Voir également: Tour Anglian, YorkLa bague de fiançailles offerte par Keats à Fanny, en or et sertie d'une pierre d'almandin de couleur lie-de-vin, est exposée dans la chambre qu'occupait Fanny. Bien qu'elle se soit mariée, qu'elle ait eu des enfants et qu'elle soit morte en 1865, en digne dame de l'époque victorienne, elle a porté la bague jusqu'à la fin de sa vie et n'a jamais révélé qu'elle était l'amour de la vie de Keats. On peut l'imaginer, dans des moments de calme et de solitude, dans les années qui ont suivi la mort de Keats.La bague a été conservée précieusement par Keats, qui a relu les nombreuses lettres d'amour qu'il lui avait écrites et s'est lamenté sur ce qui aurait pu être.
Dans ce qui fut la chambre de Keats, une petite pièce à l'étage supérieur, on peut presque le voir allongé dans les draps pâles, faible, tourmenté et transpirant abondamment alors que la tuberculose ronge son corps. Après avoir voyagé de Londres à Hampstead dans la soirée du 3 février 1820, s'exposant au vent et à la pluie de l'hiver alors qu'il était assis à l'extérieur d'un wagon ouvert pour économiser de l'argent, Keats s'est retrouvé dans une situation où il n'y avait pas d'argent.On est obligé de regarder attentivement les draps pour discerner les traces des gouttes de sang que Keats aurait crachées sur son oreiller cette nuit-là, en réaction terrifiée à laquelle il s'est exclamé à Charles Brown : "Je connais la couleur de ce sang ; c'est du sang artériel ; [...] cette goutte de sang est mon arrêt de mort ; je dois mourir".

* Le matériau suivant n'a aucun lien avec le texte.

Example parse_index_tests :
  let b := Board_new 15 in
  parse_index b (str "a1"%string) = Done (Some 0) /\
  parse_index b (str "O15"%string) = Done (Some 224) /\
  parse_index b (str "15o"%string) = Done (Some 224) /\
  parse_index b (str "3c"%string) = Done (Some 32) /\
  parse_index b (str "  1  1  "%string) = Done (Some 0) /\
  parse_index b (str "1 15"%string) = Done (Some 210) /\
  parse_index b (str "225"%string) = Done (Some 224) /\
  parse_index b [] = Done None /\
  parse_index b (str " "%string) = Done None /\
  parse_index b (str "a"%string) = Done None /\
  parse_index b (str "hello, world! 15a"%string) = Done None /\
  parse_index b (str "15 1 15"%string) = Done None.
Proof. vm_compute. repeat split. Qed.

Example index_to_position_tests :
  index_to_position (Board_new 15) 0 = Some (str "A1"%string) /\
  index_to_position (Board_new 15) 16 = Some (str "B2"%string) /\
  index_to_position (Board_new 15) 224 = Some (str "O15"%string) /\
  index_to_position (Board_new 15) 225 = None.
Proof. vm_compute. repeat split. Qed.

Grâce à de petites peintures sur le mur juste à côté de sa chambre, représentant la mer au clair de lune vue depuis le pont d'un navire, et les marches espagnoles chaudes et anciennes, vous suivez le voyage de Keats jusqu'à Douvres, puis l'accompagnez dans son voyage à Rome, où il est arrivé en novembre 1820, après que plusieurs de ses amis proches eurent réuni les fonds nécessaires pour payer son voyage.Ils se sont trompés.
Portrait de Keats par William Hilton, d'après Joseph Severn
Sur le mur de sa chambre, juste en face de ce qui fut son lit, est accrochée une esquisse au crayon encadrée représentant la tête de Keats. Il semble endormi et, avec la douce lumière qui semble briller sur ses cheveux et ses yeux fermés, Keats a l'air d'un ange qui vient de trouver la paix.
Dans le calme des premières heures du 28 janvier 1821, Joseph Severn a esquissé ce portrait alors que son ami était allongé dans son lit, malade, devant lui. Encore visible sous l'esquisse, Severn a écrit "28 Janry 3 o'clock mng. Drawn to keep me awake - a deadly sweat was on him all this night" (28 janvier, 3 heures du matin, dessiné pour me tenir éveillé - une sueur mortelle l'a enveloppé toute cette nuit). Bien qu'elle soit maintenant accrochée au mur de la paisible chambre de Keats à Hampstead, l'esquisse vous ramène à cette longue nuit au 26 Piazza.di Spagna, à Rome, où il passa ses derniers jours, faible et malade, et où, le 23 février 1821, son immense vision et son talent poétique furent perdus à jamais pour le monde, alors qu'il n'avait que 25 ans.
Par Toby Farmiloe. Toby Farmiloe vit peut-être physiquement à Londres, mais son cœur et son esprit résident fermement dans la campagne et, le plus souvent, dans un siècle passé. Né et élevé dans l'East Sussex, il a toujours aimé l'histoire.